-------- Task data

Definition repair (cleaned : jsstring) : jsstring :=
  let opens := count_unit (ch "{") cleaned in
  let closes := count_unit (ch "}") cleaned in
  let r1 := replace_suffix trailing_comma [] cleaned in
  let r2 := replace_suffix trailing_partial_key [] r1 in
  let r3 := replace_suffix trailing_colon (js ": null") r2 in
  let r4 := if Nat.odd (count_unescaped_quotes false r3) then r3 ++ [QUOTE] else r3 in
  r4 ++ repeat (ch "}") (opens - closes).

Definition extract_object (cleaned : jsstring) : jsstring :=
  let jsonStart := indexOf (ch "{") cleaned in
  let jsonEnd := lastIndexOf (ch "}") cleaned in
  if negb (jsonStart =? -1)%Z && (jsonStart <? jsonEnd)%Z
  then slice jsonStart (jsonEnd + 1) cleaned
  else cleaned.

Definition parseJsonResponse (text : jsstring) : result json :=
  let cleaned := extract_object (strip_fences text) in
  match parse cleaned with
  | Ok v => Ok v
  | Throw _ =>
      match parse (repair cleaned) with
      | Ok v => Ok v
      | Throw _ =>
          Throw (Error (js "Failed to parse AI response as JSON. "
                        ++ js "Raw response (first 500 chars): "
                        ++ firstn 500 text))
      end
  end.

End Repair.

(** ** Model directory ([rankModels]) *)

Module Ranking.

Import Json.

Record GeminiModel : Type := {
  name : jsstring;
  displayName : jsstring;
  supportedGenerationMethods : option (list jsstring)
}.

Definition EXCLUDE_PATTERNS :=
  [js "tts"; js "imagen"; js "veo"; js "embedding"; js "aqa"; js "bisheng"].

(** The predicate of the [filter] call. *)
Definition is_text_model (m : GeminiModel) : bool :=
  match supportedGenerationMethods m with
  | None => false
  | Some methods =>
      if existsb (str_eqb (js "generateContent")) methods
      then
        let id := toLowerCase (name m) in
        negb (existsb (fun p => includes p id) EXCLUDE_PATTERNS)
      else false
  end.

Definition textModels (available : list GeminiModel) : list jsstring :=
  map (fun m => replace_first (js "models/") [] (name m))
      (filter is_text_model available).

(** The capture of [gemini-(\d+(?:\.\d+)?)] at the head of [s], by the
    decimal number it writes: digits, then a dot and digits when both are
    there. *)
Definition version_here (s : jsstring) : option Q :=
  if starts_with (js "gemini-") s then
    match take_digits (skipn 7 s) with
    | ([], _) => None
    | (ip, r) =>
        let fp :=
          match r with
          | c :: r' => if N.eqb c (ch ".") then fst (take_digits r') else []
          | [] => []
          end in
        Some (decimal (Z.of_N (digits_value (ip ++ fp))) (- Z.of_nat (length fp)))
    end
  else None.

(** [m.match(...)]: the leftmost position where the pattern matches. *)
Fixpoint match_version (s : jsstring) : option Q :=
  match version_here s with
  | Some v => Some v
  | None =>
      match s with
      | [] => None
      | _ :: s' => match_version s'
      end
  end.

(** The function [score] of [rankModels]: a double, accumulated with [+=].
    [parseFloat] rounds the decimal number of the capture to the nearest
    double. *)
Definition score (model : jsstring) : Double.number :=
  let m := toLowerCase model in
  let s := Double.of_Z 0 in
  let s := if includes (js "latest") m then Double.add s (Double.of_Z 10000) else s in
  let version :=
    match match_version m with
    | Some v => Double.round64 v
    | None => Double.of_Z 0
    end in
  let s := Double.add s (Double.mul version (Double.of_Z 1000)) in
  let s := if includes (js "flash") m then Double.add s (Double.of_Z 100) else s in
  let s :=
    if negb (includes (js "preview") m) && negb (includes (js "exp") m)
    then Double.add s (Double.of_Z 50)
    else if includes (js "preview") m then Double.add s (Double.of_Z 20)
    else s in
  s.

(** [score(b) - score(a) < 0]: the comparator puts [a] strictly before [b].
    A comparator value of NaN (the difference of two infinite scores) is
    read by the sort as 0. *)
Definition before (a b : jsstring) : bool :=
  Double.ltb (Double.sub (score b) (score a)) (Double.of_Z 0).

(** [Array.prototype.sort] is stable, and for a comparator that orders by a
    key the stable sorted arrangement is unique; insertion from the right is
    one way to compute it. *)
Fixpoint insert (x : jsstring) (l : list jsstring) : list jsstring :=
  match l with
  | [] => [x]
  | y :: l' => if before y x then y :: insert x l' else x :: l
  end.

Fixpoint sort (l : list jsstring) : list jsstring :=
  match l with
  | [] => []
  | x :: l' => insert x (sort l')
  end.

Definition rankModels (available : list GeminiModel) : list jsstring :=
  match textModels available with
  | [] => []
  | ms => sort ms
  end.

(** The decimal number that the version pattern captures in an id, 0 when
    it captures none; [score] rounds it to a double. *)
Definition version_number (id : jsstring) : Q :=
  match match_version (toLowerCase id) with Some v => v | None => 0%Q end.

End Ranking.

(** ** The ranking rule, in words *)

Module RankingSpec.

Import Double.

(** The text [p] occurs in [s]. *)
Definition mentions (p s : jsstring) : Prop := exists a b, s = a ++ p ++ b.

(** An amount that is added when a condition holds, and left out when it
    does not. *)
Inductive bonus (applies : Prop) (amount : number) : list number -> Prop :=
| bonus_added : applies -> bonus applies amount [amount]
| bonus_none : ~ applies -> bonus applies amount [].

Definition digit (c : N) : Prop := (48 <= c <= 57)%N.

(** The text does not go on with a digit. *)
Definition no_digit_ahead (rest : jsstring) : Prop :=
  match rest with
  | c :: _ => ~ digit c
  | [] => True
  end.

(** The integer that a run of digits writes. *)
Definition numeral (cs : list N) : Z :=
  fold_left (fun n c => (10 * n + (Z.of_N c - 48))%Z) cs 0%Z.

(** The fraction at the head of a text: a dot and the whole run of digits
    behind it, when there is at least one; none otherwise. *)
Inductive fraction_of : jsstring -> list N -> Prop :=
| fraction_some fp rest :
    fp <> [] -> Forall digit fp -> no_digit_ahead rest ->
    fraction_of (Json.ch "." :: fp ++ rest) fp
| fraction_none r :
    (forall c r', r = Json.ch "." :: c :: r' -> ~ digit c) ->
    fraction_of r [].
(** * GRIP async request state: a shallow embedding

    The definitions below follow the TypeScript of
    [GRIP_ASYNC_REQUEST_STATE.md]: the request-state variants and their
    helper predicates, the retry and TTL-refresh arithmetic, the
    per-destination record [DestState] with its history ring, the controller
    handle, and the lifecycle entry points ([onConnect], [onDisconnect],
    [executeRetry], [handleRequestKeyChange], [kickoff]).

    Conventions.
    - A JavaScript [number] holding a millisecond time or delay is a [Z];
      counters ([retryAttempt], [listenerCount], [historySize]) are [nat].
      Floating-point rounding and fractional multipliers are outside the
      model.
    - [T | null] and [T | undefined] are [option T]; [a ?? b] is
      [default b a].
    - Every method mutates the tap; here it is a function [Tap -> Tap]. The
      calls that leave the tap ([publish], [abort], [clearTimeout],
      [setTimeout], the fetcher) are appended to the [effects] trace.
    - [Date.now()] reads the field [clock] of the tap. *)

From Stdlib Require Import ZArith Bool Lia.
From stdpp Require Import base option list gmap strings.

Local Open Scope Z_scope.

(** ** Request state *)

Record Error := mkError { message : string }.

(** [type RequestState]: six variants, each carrying [retryAt]. *)
Inductive RequestState :=
| Idle (retryAt : option Z)
| Loading (initiatedAt : Z) (retryAt : option Z)
| Success (retrievedAt : Z) (retryAt : option Z)
| Failed (error : Error) (failedAt : Z) (retryAt : option Z)
| StaleWhileRevalidate (retrievedAt refreshInitiatedAt : Z) (retryAt : option Z)
| StaleWithError (retrievedAt : Z) (error : Error) (failedAt : Z) (retryAt : option Z).

(** The discriminant [state.type]. *)
Inductive StateType :=
| idle | loading | success | error | stale_while_revalidate | stale_with_error.

Definition type (s : RequestState) : StateType :=
  match s with
  | Idle _ => idle
  | Loading _ _ => loading
  | Success _ _ => success
  | Failed _ _ _ => error
  | StaleWhileRevalidate _ _ _ => stale_while_revalidate
  | StaleWithError _ _ _ _ => stale_with_error
  end.

Definition StateType_eqb (a b : StateType) : bool :=
  match a, b with
  | idle, idle | loading, loading | success, success | error, error
  | stale_while_revalidate, stale_while_revalidate
  | stale_with_error, stale_with_error => true
  | _, _ => false
  end.

Definition retryAt (s : RequestState) : option Z :=
  match s with
  | Idle r | Loading _ r | Success _ r | Failed _ _ r
  | StaleWhileRevalidate _ _ r | StaleWithError _ _ _ r => r
  end.

(** The object spread [{ ...state, retryAt: r }]: a new state value. *)
Definition withRetryAt (r : option Z) (s : RequestState) : RequestState :=
  match s with
  | Idle _ => Idle r
  | Loading i _ => Loading i r
  | Success t _ => Success t r
  | Failed e f _ => Failed e f r
  | StaleWhileRevalidate t i _ => StaleWhileRevalidate t i r
  | StaleWithError t e f _ => StaleWithError t e f r
  end.

(** ** State helper functions *)

Definition hasData (state : RequestState) : bool :=
  StateType_eqb (type state) success
  || StateType_eqb (type state) stale_while_revalidate
  || StateType_eqb (type state) stale_with_error.

Definition isStale (state : RequestState) : bool :=
  StateType_eqb (type state) stale_while_revalidate
  || StateType_eqb (type state) stale_with_error.

Definition isRefreshing (state : RequestState) : bool :=
  StateType_eqb (type state) loading
  || StateType_eqb (type state) stale_while_revalidate.

Definition isRefreshingWithData (state : RequestState) : bool :=
  StateType_eqb (type state) stale_while_revalidate.

Definition hasError (state : RequestState) : bool :=
  StateType_eqb (type state) error
  || StateType_eqb (type state) stale_with_error.

Definition getError (state : RequestState) : option Error :=
  match state with
  | Failed e _ _ | StaleWithError _ e _ _ => Some e
  | _ => None
  end.

Definition isLoading (state : RequestState) : bool :=
  StateType_eqb (type state) loading.

Definition isIdle (state : RequestState) : bool :=
  StateType_eqb (type state) idle.

Definition getDataRetrievedAt (state : RequestState) : option Z :=
  match state with
  | Success t _ | StaleWhileRevalidate t _ _ | StaleWithError t _ _ _ => Some t
  | _ => None
  end.

Definition getRequestInitiatedAt (state : RequestState) : option Z :=
  match state with
  | Loading i _ => Some i
  | StaleWhileRevalidate _ i _ => Some i
  | _ => None
  end.

Definition getErrorFailedAt (state : RequestState) : option Z :=
  match state with
  | Failed _ f _ | StaleWithError _ _ f _ => Some f
  | _ => None
  end.

(** [Date.now()] is the argument [now]. *)
Definition hasScheduledRetry (state : RequestState) (now : Z) : bool :=
  match retryAt state with
  | Some r => now <? r
  | None => false
  end.

Definition getRetryTimeRemaining (state : RequestState) (now : Z) : option Z :=
  match retryAt state with
  | None => None
  | Some r => let remaining := r - now in
              Some (if 0 <? remaining then remaining else 0)
  end.

(** [getStatusMessage(state)]; a template literal is the concatenation of
    its pieces. *)
Definition getStatusMessage (state : RequestState) : string :=
  match state with
  | Idle _ => "Ready"
  | Loading _ _ => "Loading..."
  | Success _ _ => "Loaded"
  | Failed e _ _ => String.append "Error: " (message e)
  | StaleWhileRevalidate _ _ _ => "Refreshing..."
  | StaleWithError _ e _ _ =>
    String.append "Stale (Error: " (String.append (message e) ")")
  end.

(** ** Retry and refresh arithmetic *)

Record RetryConfig := mkRetryConfig {
  maxRetries : option Z;
  initialDelayMs : option Z;
  maxDelayMs : option Z;
  backoffMultiplier : option Z;
  retryOnError : option (Error -> bool) }.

----------------

Exercise aim:
The answer should contain only the lines from the first line of the entries through the line holding "Definition extract_object (cleaned", each exactly as written.

Answer section:
Definition repair (cleaned : jsstring) : jsstring :=
  let opens := count_unit (ch "{") cleaned in
  let closes := count_unit (ch "}") cleaned in
  let r1 := replace_suffix trailing_comma [] cleaned in
  let r2 := replace_suffix trailing_partial_key [] r1 in
  let r3 := replace_suffix trailing_colon (js ": null") r2 in
  let r4 := if Nat.odd (count_unescaped_quotes false r3) then r3 ++ [QUOTE] else r3 in
  r4 ++ repeat (ch "}") (opens - closes).

Definition extract_object (cleaned : jsstring) : jsstring :=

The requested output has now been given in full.